(** X2.  With [HTTP_TIMEOUT_SECONDS] unset, [Settings.load] cannot fail,
    whatever the other variables hold: the timeout is the default 20.0 and
    the browser is enabled exactly when [ENABLE_BROWSER] is "true" in any
    letter case. *)
Theorem Settings_load_without_timeout (e : environ) :
  e !! "HTTP_TIMEOUT_SECONDS" = None ->
  exists s,
    Settings.load e = Return s /\
    (Settings.http_timeout_seconds s == 20)%Q /\
    Settings.mongo_uri s = getenv_or_None e "MONGO_URI" /\
    (Settings.enable_browser s = true <->
     exists v, e !! "ENABLE_BROWSER" = Some v /\ lower v = "true").
Proof.
  intros He. unfold Settings.load, getenv_default at 1. rewrite He.
  eexists. split; [reflexivity |]. split; [reflexivity |]. split; [reflexivity |].
  cbn [Settings.enable_browser]. unfold getenv_default.
  destruct (e !! "ENABLE_BROWSER") as [v |].
  - rewrite String.eqb_eq. split; [eauto |]. intros (v' & Hv & Hl). now injection Hv as <-.
  - split; [discriminate |]. intros (v' & Hv & _). discriminate.
Qed.

Lemma Settings_load_without_timeout_witness :
  exists s,
    Settings.load {[ "ENABLE_BROWSER" := "True" ]} = Return s /\
    Settings.enable_browser s = true.
Proof.
  assert (H : ({[ "ENABLE_BROWSER" := "True" ]} : environ) !! "HTTP_TIMEOUT_SECONDS" = None)
    by (vm_compute; reflexivity).
  destruct (Settings_load_without_timeout _ H) as (s & Hs & _ & _ & Hb).
  exists s. split; [exact Hs |].
  apply Hb. exists "True". split; vm_compute; reflexivity.
Defined.

(** X3.  A timeout variable that is set but empty or blank is not
    defaulted by [Settings.load]: the text goes to [float] as it is and the
    load fails with [ValueError]. *)
Theorem empty_timeout_variable (e : environ) (v : string) :
  e !! "HTTP_TIMEOUT_SECONDS" = Some v ->
  strip v = "" ->
  exists err, Settings.load e = Raise err /\ exc_cls err = ValueError.
Proof.
  intros He Hv. unfold Settings.load, getenv_default at 1. rewrite He.
  unfold parse_float. rewrite Hv. cbn.
  eexists. split; reflexivity.
Qed.

Lemma empty_timeout_variable_witness :
  exists err,
    Settings.load {[ "HTTP_TIMEOUT_SECONDS" := "  " ]} = Raise err /\
    exc_cls err = ValueError.
Proof.
  refine (empty_timeout_variable {[ "HTTP_TIMEOUT_SECONDS" := "  " ]} "  " _ eq_refl).
  vm_compute. reflexivity.
Defined.

Lemma upper_nonempty (s : string) : s <> "" -> upper s <> "".
Proof. destruct s; [congruence | discriminate]. Qed.

Lemma getenv_or_nonempty (e : environ) (k d : string) : d <> "" -> getenv_or e k d <> "".
Proof.
  intros Hd. unfold getenv_or, str_or. destruct (e !! k) as [s |]; [| exact Hd].
  destruct (String.eqb_spec s ""); assumption.
Qed.

Lemma getenv_or_None_nonempty (e : environ) (k : string) : getenv_or_None e k <> Some "".
Proof.
  unfold getenv_or_None. destruct (e !! k) as [v |]; [| discriminate].
  destruct (String.eqb_spec v "") as [| Hv]; [discriminate |].
  intros H. injection H as H. contradiction.
Qed.





End LoadingFacts.

(** ** Trimmed text *)

Section StripFacts.
Import More.

Lemma lstrip_starts_clean (s : string) : starts_clean (lstrip s) = true.
Proof.
  induction s as [| c s IH]; [reflexivity |]. simpl.
  destruct (is_space c) eqn:E; [exact IH |]. simpl. now rewrite E.
Qed.

Lemma lstrip_clean (s : string) : starts_clean s = true -> lstrip s = s.
Proof.
  destruct s as [| c s]; [reflexivity |]. simpl.
  destruct (is_space c); [discriminate | reflexivity].
Qed.

Lemma rstrip_cons (c : ascii) (s : string) :
  rstrip (String c s)
  = match rstrip s with
    | EmptyString => if is_space c then EmptyString else String c EmptyString
    | r => String c r
    end.
Proof. reflexivity. Qed.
____
- Problem requirements
In the records above, locate every line with the string "discriminate" and copy it.

- Output for this exercise
  - split; [discriminate |]. intros (v' & Hv & _). discriminate.
Proof. destruct s; [congruence | discriminate]. Qed.
  unfold getenv_or_None. destruct (e !! k) as [v |]; [| discriminate].
  destruct (String.eqb_spec v "") as [| Hv]; [discriminate |].
  destruct (is_space c); [discriminate | reflexivity].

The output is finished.